# Happy Chinese New Year



## yen_saw (Feb 7, 2008)

I want to wish all chinese here a wonderful year of Rat!! Happy Chinese New Year!


----------



## Mantida (Feb 7, 2008)

[SIZE=14pt]新年快乐[/SIZE]

Happy New Year to you all!  

Did anyone have a special dinner or celebration for it?


----------



## macro junkie (Feb 7, 2008)

year of the rat :lol: crazy people


----------



## Moosashi (Feb 7, 2008)

My animal/sign is the tiger, 1986.


----------



## joossa (Feb 7, 2008)

Happy Chinese New Year!


----------



## OGIGA (Feb 7, 2008)

Yay! Happy Chinese New Year!!!


----------



## yen_saw (Feb 7, 2008)

Mantida said:


> [SIZE=14pt]新年快乐[/SIZE]Happy New Year to you all!
> 
> Did anyone have a special dinner or celebration for it?

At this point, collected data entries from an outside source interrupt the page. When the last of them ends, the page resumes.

(* ===== verification/Nodes.v ===== *)
(** * Nodes: the list of files

    The nodes hang in one list from [vfs_root]; new ones are put at its end. *)

From S2P Require Import Prelude Malloc Headers CString Vga Fs Blocks.

Section nodes.
Context {MA : Malloc} {SY : Sys}.

(** The list at [p] is made of the nodes [ps]. *)
Fixpoint vlist (ns : gmap Z vfs_node_t) (p : Z) (ps : list Z) : Prop :=
  match ps with
  | [] => p = 0
  | q :: ps => q = p ∧ p ≠ 0 ∧ ∃ n, ns !! p = Some n ∧ vlist ns (n_next n) ps
  end.

Definition list_ok (s : fs) (ps : list Z) : Prop :=
  vlist (vnodes s) (vfs_root s) ps ∧ NoDup ps.

Lemma vlist_dom ns p ps q : vlist ns p ps → q ∈ ps → q ∈ dom ns.
Proof.
  revert p. induction ps as [|a ps IH]; intros p; simpl; [by rewrite elem_of_nil|].
  intros (-> & _ & n & E & H) [->|Hq]%elem_of_cons; [by apply elem_of_dom_2 in E|by eapply IH].
Qed.

Lemma vlist_frame ns ns' p ps :
  vlist ns p ps → (∀ q n, q ∈ ps → ns !! q = Some n →
    ∃ n', ns' !! q = Some n' ∧ n_next n' = n_next n) → vlist ns' p ps.
Proof.
  revert p. induction ps as [|a ps IH]; intros p; simpl; [done|].
  intros (-> & Hp & n & E & H) Hs. split_and!; [done..|].
  destruct (Hs p n) as (n' & E' & Hn'); [by constructor|done|]. exists n'. split; [done|].
  rewrite Hn'. apply IH; [done|]. intros q m Hq. apply Hs. by constructor.
Qed.

(** The same nodes, up to [next]. *)
Definition same_nodes (ns ns' : gmap Z vfs_node_t) : Prop :=
  ∀ q n, ns !! q = Some n → ∃ m, ns' !! q = Some (with_next m n).

Lemma same_nodes_refl ns : same_nodes ns ns.
Proof. intros q n E. exists (n_next n). rewrite E. by destruct n. Qed.

Lemma last_node_spec fuel s p ps q :
  vlist (vnodes s) p (ps ++ [q]) → (length ps < fuel)%nat →
  last_node fuel p s = Ok q ∧ ∃ n, vnodes s !! q = Some n ∧ n_next n = 0.
Proof.
  revert p ps. induction fuel as [|fuel IH]; intros p ps H Hf; [lia|]. cbn [last_node].
  unfold get_node. destruct ps as [|a ps]; simpl in H, Hf.
  - destruct H as (-> & _ & n & E & Hn). rewrite E. cbn [deref rbind]. rewrite Hn. eauto.
  - destruct H as (-> & _ & n & E & H). rewrite E. cbn [deref rbind].
    assert (n_next n ≠ 0) by (destruct ps; simpl in H; destruct H as (? & ? & _); done).
    replace (n_next n =? 0) with false by lia. simpl. apply (IH _ ps); [done|lia].
Qed.

Lemma vlist_fuel s p ps : vlist (vnodes s) p ps → NoDup ps → (length ps < node_fuel s)%nat.
Proof.
  intros H Hnd. unfold node_fuel. assert (Hd : list_to_set ps ⊆ dom (vnodes s)).
  { intros q Hq%elem_of_list_to_set. by eapply vlist_dom. }
  apply subseteq_size in Hd. rewrite size_list_to_set, size_dom in Hd by done. lia.
Qed.

(** Hanging the node [r] behind the last one. *)
Lemma vlist_snoc ns p ps q r m :
  vlist ns p (ps ++ [q]) → NoDup (ps ++ [q]) → r ≠ 0 → r ∉ ps ++ [q] → n_next m = 0 →
  ∀ n, ns !! q = Some n →
  vlist (<[r := m]> (<[q := with_next r n]> ns)) p ((ps ++ [q]) ++ [r]).
Proof.
  revert p. induction ps as [|a ps IH]; intros p; simpl.
  - intros (-> & Hp & n0 & E & _) _ Hr Hq Hm n En. split_and!; [done..|].
    exists (with_next r n). rewrite lookup_insert_ne, lookup_insert_eq by set_solver.
    split; [done|]. simpl. split_and!; [done..|]. exists m. by rewrite lookup_insert_eq.
  - intros (-> & Hp & n0 & E & H) Hnd Hr Hq Hm n En.
    apply list.NoDup_cons in Hnd as [Hnin Hnd]. split_and!; [done..|].
    exists n0. rewrite !lookup_insert_ne by set_solver. split; [done|].
    apply IH; (done || set_solver).
Qed.

(** Taking the last one off. *)
Lemma vlist_unsnoc ns p ps q r n :
  vlist ns p ((ps ++ [q]) ++ [r]) → NoDup ((ps ++ [q]) ++ [r]) → ns !! q = Some n →
  n_next n = r ∧ vlist (<[q := with_next 0 n]> (delete r ns)) p (ps ++ [q]).
Proof.
  revert p. induction ps as [|a ps IH]; intros p; simpl.
  - intros (-> & Hp & n0 & E & (-> & _)) _ En. rewrite En in E. simplify_eq.
    split; [done|]. split_and!; [done..|]. exists (with_next 0 n0).
    by rewrite lookup_insert_eq.
  - intros (-> & Hp & n0 & E & H) Hnd En.
    apply list.NoDup_cons in Hnd as [Hnin Hnd]. destruct (IH _ H Hnd En) as [Hn Hv].
    split; [done|]. split_and!; [done..|]. exists n0.
    rewrite lookup_insert_ne, lookup_delete_ne by set_solver. done.
Qed.

Definition with_vfs (v : gmap Z vfs_node_t) (root : Z) (h : mstate) (e : Z) (s : fs) : fs :=
  set_errno e (set_heap h (set_root root (set_vnodes v s))).

Lemma mem_ok_node s L p n v root h e :
  mem_ok s L → 0 < p → p ∉ L → m_rep h ({[p]} ∪ L) → dom v = dom (vnodes s) →
  mem_ok (with_vfs (<[p := n]> v) root h e s) ({[p]} ∪ L).
Proof.
  intros (Hm & H0 & H1 & H2 & H3 & H4 & H5 & H6) Hp Hq Hh Hv.
  unfold mem_ok. simpl. rewrite dom_insert_L, Hv. split_and!; try done; set_solver.
Qed.

(** What [append_node] leaves: nothing, without memory, or the node [r] behind the
    node [backup]; the caller must end the list at [r]. *)
Definition append_post (s : fs) (L : gset Z) (ps : list Z) (r backup : Z) (s' : fs) : Prop :=
  ∃ v root h e, s' = with_vfs v root h e s ∧ same_nodes (vnodes s) v ∧
    backup = default 0 (list.last ps) ∧
    ((r = 0 ∧ e = ENOMEM ∧ mem_ok s' L ∧ list_ok s' ps) ∨
     (0 < r ∧ r ∉ L ∧ e = errno s ∧ mem_ok s' ({[r]} ∪ L) ∧ v !! r = Some junk_node ∧
      r ∉ ps ∧ (∀ q, q ≠ r → q ∈ dom v → q ∈ dom (vnodes s)) ∧
      (∀ n, n_next n = 0 → vlist (<[r := n]> v) root (ps ++ [r])))).

Lemma append_node_spec s L ps : mem_ok s L → list_ok s ps →
  ∃ r backup s', append_node s = Ok (r, backup, s') ∧ append_post s L ps r backup s'.
Proof.
  intros Hm [Hl Hnd]. unfold append_node.
  destruct ps as [|q ps _] using rev_ind.
  - simpl in Hl. rewrite Hl. change (0 =? 0) with true. cbv iota.
    destruct (kmalloc_cases NODE_SIZE s L Hm) as [(h & -> & Hh)|(p & h & -> & Hp & Hq & Hh)];
      [done|..]; cbn [rbind].
    + eexists 0, 0, _. split; [done|].
      exists (vnodes s), (vfs_root s), h, ENOMEM.
      split; [by destruct s|]. split; [apply same_nodes_refl|]. split; [done|left].
      split_and!; [done|done|by apply (mem_ok_same s)|done].
    + replace (p =? 0) with false by lia. eexists p, 0, _. split; [done|].
      exists (<[p := junk_node]> (vnodes s)), p, h, (errno s).
      split; [done|]. assert (Hv : vnodes s !! p = None).
      { apply not_elem_of_dom. destruct Hm as (_ & _ & _ & Hd & _). set_solver. }
      split. { intros q n E. exists (n_next n). rewrite lookup_insert_ne by congruence.
               rewrite E. by destruct n. }
      split; [done|right]. split_and!; [done|done|done| |apply lookup_insert_eq|set_solver|..].
      * by apply (mem_ok_node s L p junk_node (vnodes s) p h (errno s)).
      * set_solver.
      * intros n Hn. simpl. split_and!; [done|lia|]. exists n. by rewrite lookup_insert_eq.
  - assert (Hr : vfs_root s ≠ 0) by (destruct ps; simpl in Hl; destruct Hl as (? & ? & _); done).
    replace (vfs_root s =? 0) with false by lia.
    pose proof (vlist_fuel _ _ _ Hl Hnd) as Hf. rewrite length_app in Hf. simpl in Hf.
    destruct (last_node_spec (node_fuel s) s _ ps q Hl) as (-> & n & En & Hn); [lia|].
    cbn [rbind]. unfold get_node.
    destruct (kmalloc_cases NODE_SIZE s L Hm) as [(h & -> & Hh)|(p & h & -> & Hp & Hq & Hh)];
      [done|..]; cbn [rbind]; rewrite (En : vnodes (with_mem _ _ _ s) !! q = _);
      cbn [deref rbind].
    + assert (Hid : <[q := with_next 0 n]> (vnodes s) = vnodes s).
      { apply insert_id. rewrite En, <- Hn. by destruct n. }
      assert (Hst : put_node q (with_next 0 n) (with_mem (blocks s) h ENOMEM s)
        = with_mem (blocks s) h ENOMEM s) by (unfold put_node; simpl; by rewrite Hid).
      rewrite Hst. eexists 0, q, _. split; [done|].
      exists (vnodes s), (vfs_root s), h, ENOMEM. split; [by destruct s|].
      split; [apply same_nodes_refl|]. split; [by rewrite last_snoc|left].
      split_and!; [done|done|by apply (mem_ok_same s)|done].
    + replace (p =? 0) with false by lia. eexists p, q, _. split; [done|].
      exists (<[p := junk_node]> (<[q := with_next p n]> (vnodes s))), (vfs_root s), h, (errno s).
      split; [by destruct s|].
      assert (Hdom : dom (<[q := with_next p n]> (vnodes s)) = dom (vnodes s))
        by (apply dom_insert_lookup_L; by rewrite En).
      assert (Hv : p ∉ dom (vnodes s)) by (destruct Hm as (_ & _ & _ & Hd & _); set_solver).
      assert (Hpps : p ∉ ps ++ [q]) by (intros Hin; by apply (vlist_dom _ _ _ _ Hl) in Hin).
      split.
      { intros a m E. destruct (decide (a = q)) as [->|Haq].
        - exists p. rewrite lookup_insert_ne, lookup_insert_eq by set_solver. congruence.
        - exists (n_next m). rewrite !lookup_insert_ne by
            (try done; intros ->; by apply elem_of_dom_2 in E). rewrite E. by destruct m. }
      split; [by rewrite last_snoc|right].
      split_and!; [done|done|done| |apply lookup_insert_eq|done|..].
      * by apply (mem_ok_node s L p junk_node _ (vfs_root s) h (errno s)).
      * intros a Ha. rewrite dom_insert_L, Hdom. set_solver.
      * intros m Hm0. rewrite insert_insert_eq. by apply vlist_snoc; try done; lia.
Qed.
End nodes.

My bro&amp;sis in law flew from Hong Kong to Houston and spend time with our family on Chinese New year. We had a great dinner yesterday (The reunion dinner it is called for most chinese).



Moosashi said:


> My animal/sign is the tiger, 1986.


I believed it is called the Chinese Zodiac. My son calls it the chinese 12 animal kingdom :lol: He is also born in the year of rat! Too bad mantis is not one of the animals there


----------